Developmental phenotypic diversity between ENKTL cells following 5-aza treatment. A, Global DNA methylation levels of ENKTL1-PDX cells harvested from vehicle and 5-aza–treated mice and separated into KIR⁺ and KIR⁻ subsets. ENKTL cells were collected after 1 week of therapy and at moribund, which included 2 weeks on therapy followed by approximately 2 weeks without therapy. Error bars represent SD, significance assessed by paired t tests. B, Heat map of 123 genes upregulated in KIR⁺ versus KIR⁻ cells (fc>1.5, q < 0.1). Genes with known involvement in NK-cell maturation and function are highlighted. CT antigen gene families are shown. C, KIR⁺ and KIR⁻ cells were sorted from 5-aza–treated PDX mice at moribund and transplanted into new recipient mice. Transplanted ENKTL cells were expanded without additional treatment.

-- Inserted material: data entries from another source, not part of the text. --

(* ===== verification/KernelCpu.v ===== *)
(** * The booted kernel under interrupts

    Joins the two views of the running kernel: [KernelMain], in which an iteration of
    a task is one step, and the processor of [Cpu], which executes the accesses of
    its output one by one while interrupts arrive.  [kernel_runs] relates a history
    of polls to processor code: each poll prints what [KernelMain] says, under the
    locks of its task, mixed with any output to the serial port. *)

From S2P Require Import Prelude Text Pci Memory Vga VgaSpec Capability FileSystem RamFs Queue Executor Host Wasm.
From S2P Require Import E1000 E1000Spec Device Net NetSpec Keyboard Shell ShellSpec Boot Platform Cpu Traps TrapsSpec.
From S2P Require Import Sockets SocketsSpec Commands CommandsSpec SelfTest KernelMain KernelSpec.
Open Scope Z_scope.

(** The sections of code one poll of a task executes. *)
Inductive poll_shape : KTask -> list TaskRun -> Prop :=
| ps_net out : poll_shape NetTask [RunNet out]
| ps_dhcp out event : poll_shape DhcpTask [RunDhcp out event]
| ps_idle : poll_shape (TerminalTask true) [RunTerminalIdle]
| ps_key out command : poll_shape (TerminalTask true) [RunTerminalKey out command]
| ps_start out rs : poll_shape (TerminalTask true) rs -> poll_shape (TerminalTask false) (RunTerminalStart out :: rs).

Section runs.
Context {M I SS H QH Sock : Type} `{NI : Nic M} `{SI : Smoltcp I SS H QH}
  {SK : SocketSet I SS H QH (NetworkDevice M) Sock}.
Context {Store Instance Func Inv Error : Type} `{WI : Wasmi Store Instance Func Inv Error}.
Context {Q : Type -> Type} `{AQ : ArrayQueue Q} {A : Type} `{AW : AtomicWaker A TaskWaker}.
Context {KB Ev : Type} `{PK : PcKeyboard KB Ev} `{BF : Bitflags}.
Abbreviation kstate := (KState (M:=M) (I:=I) (SS:=SS) (H:=H) (QH:=QH) (Q:=Q) (A:=A) (KB:=KB)).
Abbreviation exec := (Executor Q KTask).
Implicit Types k : kstate.

(** The console operations of these sections are what a poll added to the console. *)
Definition run_prints (rs : list TaskRun) k k' : Prop :=
  kn_console k' = kn_console k ++ console_part (rs ≫= task_run_outputs).

Inductive kernel_runs (alloc_ok : Z -> bool) : exec * kstate -> list TaskRun -> exec * kstate -> Prop :=
| kr_nil s : kernel_runs alloc_ok s [] s
| kr_poll ex k p id t ex1 k1 rs rs' s :
    level_step (kernel_poll alloc_ok) p ex (Return k) = Some (id, ex1, Return k1) -> tasks ex !! id = Some t ->
    poll_shape (task_future t) rs -> run_prints rs k k1 -> kernel_runs alloc_ok (ex1, k1) rs' s ->
    kernel_runs alloc_ok (ex, k) (rs ++ rs') s
| kr_stale ex k p id ex1 k1 rs s :
    level_step (kernel_poll alloc_ok) p ex (Return k) = Some (id, ex1, Return k1) -> tasks ex !! id = None ->
    kernel_runs alloc_ok (ex1, k1) rs s -> kernel_runs alloc_ok (ex, k) rs s
| kr_key ex k scancode wk kb rs s :
    add_scancode (kn_kbd k) scancode = (wk, kb) ->
    kernel_runs alloc_ok (foldl wake_by_ref ex (option_list wk), set_keyboard k kb) rs s ->
    kernel_runs alloc_ok (ex, k) rs s.

Lemma console_part_app os1 os2 : console_part (os1 ++ os2) = console_part os1 ++ console_part os2.
Proof. apply omap_app. Qed.

Lemma console_part_console ops : console_part (ToConsole <$> ops) = ops.
Proof. induction ops as [|op ops IH]; [done|]. rewrite <- IH at 2. done. Qed.

Lemma runs_console alloc_ok s rs s' :
  kernel_runs alloc_ok s rs s' -> run_prints rs s.2 s'.2.
Proof.
  unfold run_prints. induction 1 as [s|ex k p id t ex1 k1 rs rs' s E Et Hs Hp _ IH|ex k p id ex1 k1 rs s E Et _ IH|ex k sc wk kb rs s E _ IH];
    simpl in *.
  - by rewrite app_nil_r.
  - by rewrite IH, Hp, bind_app, console_part_app, app_assoc.
  - pose proof (level_step_body _ _ _ _ _ _ _ E) as Hb. rewrite Et in Hb. destruct Hb as [[= ->] _]. done.
  - done.
Qed.

(** ** Every history has such runs *)

Lemma terminal_prints alloc_ok k k1 :
  terminal_iteration alloc_ok k = Return k1 -> exists ops, kn_console k1 = kn_console k ++ ops.
Proof.
  unfold terminal_iteration. destruct (get_scancode (kn_kbd k)) as [[sc|] kb]; [|intros [= <-]; exists []; by rewrite app_nil_r].
  destruct (decode_scancode _ sc) as [[key|] dec]; [|intros [= <-]; exists []; by rewrite app_nil_r].
  simpl. destruct (handle_key _ key) as [[[[cmd|] out] t]|]; simpl; [|intros [= <-]; by exists out|done].
  destruct (execute alloc_ok cmd _) as [[o e]|]; simpl; [|done]. intros [= <-]. exists (out ++ o ++ prompt). simpl.
  by rewrite !app_assoc.
Qed.

Lemma body_shape alloc_ok f k k1 :
  task_body alloc_ok f k = Return k1 -> exists rs, poll_shape f rs /\ run_prints rs k k1.
Proof.
  unfold run_prints. destruct f as [| |started]; simpl.
  - unfold net_iteration. destruct (stack_poll _ _) as [s|]; simpl; [|done].
    destruct (check_icmp s) as [[out s']|]; simpl; [|done]. intros [= <-].
    exists [RunNet (ToConsole <$> out)]. split; [constructor|]. simpl. by rewrite app_nil_r, console_part_console.
  - unfold dhcp_iteration. destruct (DhcpClient_poll _ _ _) as [[[[ev|] d] s]|]; simpl; [| |done].
    + destruct (handle_dhcp_event _ _ _) as [[out dns] s']. intros [= <-].
      exists [RunDhcp [] (Some out)]. split; [constructor|]. simpl. by rewrite app_nil_r.
    + intros [= <-]. exists [RunDhcp [] None]. split; [constructor|]. simpl. by rewrite app_nil_r.
  - intros (ops & E)%terminal_prints.
    assert (Hk : poll_shape (TerminalTask true) [RunTerminalKey (ToConsole <$> ops) None]) by constructor.
    destruct started; simpl in E.
    + exists [RunTerminalKey (ToConsole <$> ops) None]. split; [done|]. simpl. by rewrite !app_nil_r, console_part_console.
    + exists [RunTerminalStart (ToConsole <$> prompt); RunTerminalKey (ToConsole <$> ops) None]. split; [by constructor|].
      rewrite E. cbn [mbind list_bind task_run_outputs default]. rewrite !app_nil_r, console_part_app, !console_part_console.
      by rewrite app_assoc.
Qed.

Lemma runs_exist alloc_ok s s' :
  rtc (kernel_step alloc_ok) s s' -> forall k k', s.2 = Return k -> s'.2 = Return k' ->
  exists rs, kernel_runs alloc_ok (s.1, k) rs (s'.1, k').
Proof.
  induction 1 as [s|s s1 s' Hst Hr IH]; intros k k' E E'; [exists []; rewrite E in E'; injection E' as <-; constructor|].
  destruct Hst as [ex k0 p id ex1 w1 El|ex k0 sc wk kb Ek]; simpl in *; injection E as <-.
  - destruct w1 as [k1|].
    2: { inversion Hr as [|? ? ? Hst _]; subst; [done|]. inversion Hst. }
    destruct (IH k1 k' eq_refl E') as [rs Hrs].
    pose proof (level_step_body _ _ _ _ _ _ _ El) as Hb. destruct (tasks ex !! id) as [t|] eqn:Et.
    + destruct Hb as [Hb _]. destruct (body_shape _ _ _ _ (eq_sym Hb)) as (rs0 & Hs & Hp). exists (rs0 ++ rs). by eapply kr_poll.
    + exists rs. by eapply kr_stale.
  - destruct (IH _ k' eq_refl E') as [rs Hrs]. exists rs. by eapply kr_key.
Qed.

(** After a panic the drain loop gets nowhere. *)
Lemma trace_panic alloc_ok n p (ex : exec) :
  (level_trace (kernel_poll (KB:=KB) (A:=A) alloc_ok) n p ex Panic).2 = Panic.
Proof.
  revert ex. induction n as [|n IH]; intros ex; [done|]. cbn [level_trace]. unfold level_step, poll_popped.
  destruct (q_pop _) as [[i|] q]; [|done]. simpl. destruct (tasks ex !! i) as [t|]; simpl;
    match goal with |- context [level_trace _ n p ?e _] => specialize (IH e) end;
    destruct (level_trace _ n p _ Panic) as [[? ?] ?]; done.
Qed.

(** The polls of a drain loop that did not panic are such a history. *)
Lemma trace_history alloc_ok n p (ex ex' : exec) k k' l :
  level_trace (kernel_poll alloc_ok) n p ex (Return k) = (l, ex', Return k') ->
  rtc (kernel_step alloc_ok) (ex, Return k) (ex', Return k').
Proof.
  revert ex k l. induction n as [|n IH]; intros ex k l; cbn [level_trace]; [intros [= _ <- <-]; apply rtc_refl|].
  destruct (level_step _ p ex (Return k)) as [[[id ex1] w1]|] eqn:E; [|intros [= _ <- <-]; apply rtc_refl].
  destruct (level_trace _ n p ex1 w1) as [[l1 ex2] w2] eqn:El. intros [= _ <- ->].
  eapply rtc_l; [by eapply ks_poll|]. destruct w1 as [k1|]; [by eapply IH|]. exfalso.
  pose proof (trace_panic alloc_ok n p ex1) as Hp. by rewrite El in Hp.
Qed.
End runs.

(** A screen that is cleared first shows the output, whatever was on it. *)
Lemma cleared_shows ops w :
  buffer_ok (buffer w) ->
  exists w', console_run (ClearScreen :: ops) w = Return w' /\ shows w' (foldl sb_op (sb_empty (color_code w)) ops).
Proof.
  intros Hb. destruct (clear_shows w Hb) as (w1 & E & Hs). unfold console_run. cbn [for_each]. change (console_op ClearScreen w) with (clear_screen w).
  rewrite E. cbn [outcome_bind]. by apply console_run_shows.
Qed.

(** ** Properties *)

Section claims.
Context {M I SS H QH Sock : Type} `{NI : Nic M} `{SI : Smoltcp I SS H QH}
  {SK : SocketSet I SS H QH (NetworkDevice M) Sock}.
Context {Store Instance Func Inv Error : Type} `{WI : Wasmi Store Instance Func Inv Error}.
Context {Q : Type -> Type} `{AQ : ArrayQueue Q} {A : Type} `{AW : AtomicWaker A TaskWaker}.
Context {KB Ev : Type} `{PK : PcKeyboard KB Ev} `{BF : Bitflags} {MP D T G : Type} `{MI : Mapper MP}
  `{PH : PciHost D} `{ID : Idt T} `{GD : Gdt G}.
Context {P : Type} `{UA : Uart P} {C : Type} `{PI : Pics C} {K : Type} `{KP : KeyboardPort K}.
Abbreviation kstate := (KState (M:=M) (I:=I) (SS:=SS) (H:=H) (QH:=QH) (Q:=Q) (A:=A) (KB:=KB)).

(** C18: the screen of the booted kernel.  On a bootable machine with any content of
    the screen memory, in every history of the executor, and with timer and keyboard
    interrupts at any access of the code that history executes, the processor never
    waits for a lock, and from wherever it is it gets through this code to a screen
    that shows the boot log and, once the terminal task has started, one prompt. *)
Theorem kernel_screen_under_interrupts (b : BootInfo (M:=M) (MP:=MP) (D:=D) (T:=T) (G:=G)) (counters : Z * Z)
    (alloc_ok : Z -> bool) :
  bootable b ->
  exists registers init (ex : Executor Q KTask) (k : kstate),
    kernel_main (Ev:=Ev) b counters 0 = Return (registers, init, ex, k) /\
    forall ex' k', rtc (kernel_step alloc_ok) (ex, Return k) (ex', Return k') ->
      (exists runs, kernel_runs alloc_ok (ex, k) runs (ex', k')) /\
      forall runs log (d : Devices (P:=P) (C:=C) (K:=K) (Q:=Q) (A:=A) (W:=TaskWaker)) s,
        kernel_runs alloc_ok (ex, k) runs (ex', k') -> console_part log = boot_log (boot_device b) ->
        d_writer d = None -> buffer_ok (d_screen d) ->
        rtc irq_step (power_on (kernel_code init log runs) d) s ->
        never_spins s /\
        exists n (started : bool) w, c_frames (cpu_run n s) = [Frame_mk [] false] /\ c_locks (cpu_run n s) = ∅ /\
          writer_of (c_dev (cpu_run n s)) = Return w /\
          shows w (foldl sb_op (sb_empty white) (tail (boot_log (boot_device b)) ++ (if started then prompt else []))).
Proof.
  intros Hb. destruct (kernel_main_spec (Ev:=Ev) (Q:=Q) (A:=A) (Sock:=Sock) (H:=H) (QH:=QH) (I:=I) (SS:=SS)
    b counters Hb) as (r & init & ex & k & E & Hsv & Hq & Hc & _).
  exists r, init, ex, k. split; [done|]. intros ex' k' Hr. split; [by apply (runs_exist _ _ _ Hr)|].
  intros runs log d s Hk Hlog Hw Hbuf Hs.
  pose proof (kernel_main_init _ _ _ _ _ _ E) as Hinit.
  destruct (output_undisturbed _ _ _ _ _ _ _ _ Hinit Hs) as (Hn & _ & n & H1 & H2 & [H3 _]). split; [done|].
  destruct (boot_history _ _ _ _ _ _ _ Hsv Hq Hc Hr) as (started & _ & Hm).
  destruct (cleared_shows (tail (boot_log (boot_device b)) ++ (if started then prompt else [])) (Writer_new (d_screen d)) Hbuf)
    as (w & Ew & Hsh).
  exists n, started, w. split_and!; [done..| |exact Hsh]. rewrite H3. unfold writer_of. rewrite Hw. cbn [outcome_bind].
  rewrite console_part_app, Hlog, <- Hc. pose proof (runs_console _ _ _ _ Hk) as Hp. unfold run_prints in Hp. simpl in Hp.
  rewrite <- Hp, Hm. exact Ew.
Qed.
End claims.

(** ** Witness: the demonstration machine from power on with a blank screen, through a
    round of the three tasks and a timer interrupt after the first accesses. *)

#[local] Existing Instance Z_Bitflags.
#[local] Instance fixed_KeyboardPort : KeyboardPort Z := {| port_0x60_read := fun k => (k, k) |}.

Definition demo_power : Devices (P:=list Z * list Z) (C:=gset Z) (K:=Z) (Q:=ListQueue) (A:=option TaskWaker) (W:=TaskWaker) :=
  Devices_mk None None (replicate BUFFER_HEIGHT (replicate BUFFER_WIDTH (ScreenChar_mk 0 0))) ∅ 30 keyboard_boot [].

Lemma demo_power_screen : buffer_ok (d_screen demo_power).
Proof. split; [done|]. apply Forall_replicate. done. Qed.

(** A round after boot. *)
Lemma demo_round r init ex k :
  demo_main = Return (r, init, ex, k) ->
  init = init_code /\
  exists ex' k', rtc (kernel_step (SK:=Demo.demo_sockets _) (Ev:=Z) (fun _ => true)) (ex, Return k) (ex', Return k').
Proof.
  unfold demo_main. intros E. pose proof (kernel_main_init demo_boot (100, 1) r init ex k E) as Hi. apply kernel_init_code in Hi as [-> _].
  split; [done|].
  destruct (kernel_main_spec (SK:=Demo.demo_sockets _) (Ev:=Z) (A:=option TaskWaker) (Q:=ListQueue) demo_boot (100, 1) demo_bootable)
    as (r' & init' & ex' & k' & E' & Hs & Hq & _ & Ht). rewrite E in E'. injection E' as <- <- <- <-.
  destruct (rounds_return (SK:=Demo.demo_sockets _) (Ev:=Z) (fun _ => true) _ 1 false k ltac:(intros; by eexists) Hq
    ltac:(rewrite Ht; split; lia)) as (k1 & E1 & _).
  destruct (serve_rounds (SK:=Demo.demo_sockets _) (Ev:=Z) (fun _ => true) 1 ex false k k1 Hs E1) as (ex1 & El).
  exists ex1, k1. by eapply trace_history.
Qed.

Lemma kernel_screen_under_interrupts_witness :
  exists runs n started w,
    let log := ToConsole <$> boot_log (boot_device demo_boot) in
    let s := cpu_deliver IrqTimer (cpu_run 6 (power_on (kernel_code init_code log runs) demo_power)) in
    never_spins s /\ writer_of (c_dev (cpu_run n s)) = Return w /\
    shows w (foldl sb_op (sb_empty white) (tail (boot_log (boot_device demo_boot)) ++ (if started : bool then prompt else []))).
Proof.
  destruct (kernel_screen_under_interrupts (Sock:=SockView) (SK:=Demo.demo_sockets _) (Ev:=Z) (A:=option TaskWaker) (Q:=ListQueue)
    (P:=list Z * list Z) (C:=gset Z) (K:=Z) demo_boot (100, 1) (fun _ => true) demo_bootable) as (r & init & ex & k & E & Hr).
  destruct (demo_round r init ex k E) as (-> & ex' & k' & Hh). destruct (Hr ex' k' Hh) as [[runs Hk] Hs].
  set (log := ToConsole <$> boot_log (boot_device demo_boot)).
  set (s := cpu_deliver IrqTimer (cpu_run 6 (power_on (kernel_code init_code log runs) demo_power))).
  assert (Hst : rtc irq_step (power_on (kernel_code init_code log runs) demo_power) s).
  { eapply rtc_r; [apply (cpu_run_steps 6)|]. apply StepIrq.
    destruct (init_run 6 (outputs_code log ++ (runs ≫= task_run_code)) demo_power (le_n 6)) as (_ & _ & Hif & _). exact Hif. }
  destruct (Hs runs log demo_power s Hk (console_part_console _) eq_refl demo_power_screen Hst)
    as (Hn & n & started & w & _ & _ & H1 & H2).
  exists runs, n, started, w. split_and!; [exact Hn|exact H1|exact H2].
Defined.
Lemma write_caps_next caps k m l off a o :
  mem_bytes m = splice l off a -> (off + length a + 16 * length caps <= length l)%nat ->
  Z.of_nat (length l) <= 2 ^ 32 -> o = Z.of_nat (off + length a) ->
  exists m', write_caps caps o (set_memory k m) = (HReturn true, set_memory k m') /\
    mem_bytes m' = splice l off (a ++ concat (encode_cap <$> caps)).
Proof.
  revert m a o. induction caps as [|c caps IH]; intros m a o Hm Hl Hsz Ho.
  { exists m. by rewrite app_nil_r. }
  cbn [write_caps length] in *. unfold mbind, Host_bind.
  destruct (memory_write_next k m l off a (le_bytes 8 (CapId_as_u64 (cap_id c))) o)
    as (m1 & -> & E1); [done|rewrite length_le_bytes; lia|done|]. cbn [negb].
  rewrite (wrap_small 64 (o + 8)) by (unfold fits; lia).
  destruct (memory_write_next k m1 l off _ (le_bytes 4 (type_val (cap_object c))) (o + 8) E1)
    as (m2 & -> & E2); [rewrite length_app, !length_le_bytes; lia..|]. cbn [negb].
  rewrite (wrap_small 64 (o + 8 + 4)) by (unfold fits; lia).
  destruct (memory_write_next k m2 l off _ (le_bytes 4 (cap_rights c)) (o + 8 + 4) E2)
    as (m3 & -> & E3); [rewrite !length_app, !length_le_bytes; lia..|]. cbn [negb].
  rewrite (wrap_small 64 (o + 8 + 4 + 4)) by (unfold fits; lia).
  destruct (IH m3 _ (o + 8 + 4 + 4) E3) as (m' & -> & E');
    [rewrite !length_app, !length_le_bytes; lia|done|rewrite !length_app, !length_le_bytes; lia|].
  exists m'. split; [done|]. rewrite E'. cbn [fmap list_fmap concat]. unfold encode_cap at 2.
  by rewrite <- !app_assoc.
Qed.
(** * SolidLineMesh: displacement-aware picking of extruded line features

    Shallow embedding of [SolidLineMesh.ts] (harp-mapview): the per-feature
    bounding sphere ([computeBoundingSphere]), the entry point [raycast] with
    its temporary geometry substitution, [raycastImpl] and the per-segment
    test [featureIntersect].

    Numbers.  JavaScript numbers are idealised as real numbers: rounding
    and the infinities are outside the model.  The only place where the
    source relies on an infinity is [Box3.makeEmpty]; the empty box is a
    constructor of its own here.  NaN is modelled where well-formed input
    produces it: the quotient [0 / 0] that [Line3.closestPointToPoint]
    computes on a segment of zero length is [None], and the comparison
    [distSq > localThresholdSq] on it is false, as in JavaScript.

    three.js.  The vector, matrix, box, sphere, plane, ray and line
    operations the source calls are written out after the three.js sources
    (r11x), one definition per method, with the method's name. *)

From Stdlib Require Import Ascii String.
From Stdlib Require Import Reals Lra Psatz Lia List Arith Bool ZArith.
From Stdlib Require Import List.
Import ListNotations.
Open Scope R_scope.

(* ================================================================= *)
(** ** three.js: Vector3 *)

Record Vector3 := mkV3 { vx : R; vy : R; vz : R }.

Definition v3zero : Vector3 := mkV3 0 0 0.

Definition v3add (a b : Vector3) : Vector3 :=
  mkV3 (vx a + vx b) (vy a + vy b) (vz a + vz b).

Definition v3sub (a b : Vector3) : Vector3 :=
  mkV3 (vx a - vx b) (vy a - vy b) (vz a - vz b).

Definition multiplyScalar (a : Vector3) (s : R) : Vector3 :=
  mkV3 (vx a * s) (vy a * s) (vz a * s).

(** [divideScalar(s)] is [multiplyScalar(1 / s)]. *)
Definition divideScalar (a : Vector3) (s : R) : Vector3 :=
  multiplyScalar a (1 / s).

Definition v3min (a b : Vector3) : Vector3 :=
  mkV3 (Rmin (vx a) (vx b)) (Rmin (vy a) (vy b)) (Rmin (vz a) (vz b)).

Definition v3max (a b : Vector3) : Vector3 :=
  mkV3 (Rmax (vx a) (vx b)) (Rmax (vy a) (vy b)) (Rmax (vz a) (vz b)).

Definition dot (a b : Vector3) : R :=
  vx a * vx b + vy a * vy b + vz a * vz b.

Definition cross (a b : Vector3) : Vector3 :=
  mkV3 (vy a * vz b - vz a * vy b)
       (vz a * vx b - vx a * vz b)
       (vx a * vy b - vy a * vx b).

Definition lengthSq (a : Vector3) : R := dot a a.

Definition length3 (a : Vector3) : R := sqrt (lengthSq a).

Definition distanceToSquared (a b : Vector3) : R :=
  let dx := vx a - vx b in
  let dy := vy a - vy b in
  let dz := vz a - vz b in
  dx * dx + dy * dy + dz * dz.

Definition distanceTo (a b : Vector3) : R := sqrt (distanceToSquared a b).

(** [normalize()] is [divideScalar(length() || 1)]. *)
Definition normalize (a : Vector3) : Vector3 :=
  let l := length3 a in
  divideScalar a (if Req_dec_T l 0 then 1 else l).

(* ================================================================= *)
(** ** three.js: Matrix4 *)

(** Entries are named as in [Matrix4.set] (row, column); [elements] is the
    column-major array, so [te[0], te[1], te[2]] is the first column. *)
Record Matrix4 := mkM4 {
  n11 : R; n12 : R; n13 : R; n14 : R;
  n21 : R; n22 : R; n23 : R; n24 : R;
  n31 : R; n32 : R; n33 : R; n34 : R;
  n41 : R; n42 : R; n43 : R; n44 : R }.

Definition m4identity : Matrix4 :=
  mkM4 1 0 0 0
       0 1 0 0
       0 0 1 0
       0 0 0 1.


(** [Vector3.applyMatrix4]: the point is transformed and divided by the
    perspective component. *)
Definition applyMatrix4 (v : Vector3) (m : Matrix4) : Vector3 :=
  let w := 1 / (n41 m * vx v + n42 m * vy v + n43 m * vz v + n44 m) in
  mkV3 ((n11 m * vx v + n12 m * vy v + n13 m * vz v + n14 m) * w)
       ((n21 m * vx v + n22 m * vy v + n23 m * vz v + n24 m) * w)
       ((n31 m * vx v + n32 m * vy v + n33 m * vz v + n34 m) * w).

Contour flow plots show the levels of KIR expression of human CD56⁺ cells 21 days after transplant. D, Percent of KIR⁺ and KIR⁻ cell populations that display Ki67 positivity. Error bars represent SD, significance assessed by paired t test. E, Ratio of KIR⁺ to KIR⁻ cells in PDX mice during disease course in ENKTL1-PDX mice. 5-aza treatment was started on day 7. Error bars represent SD.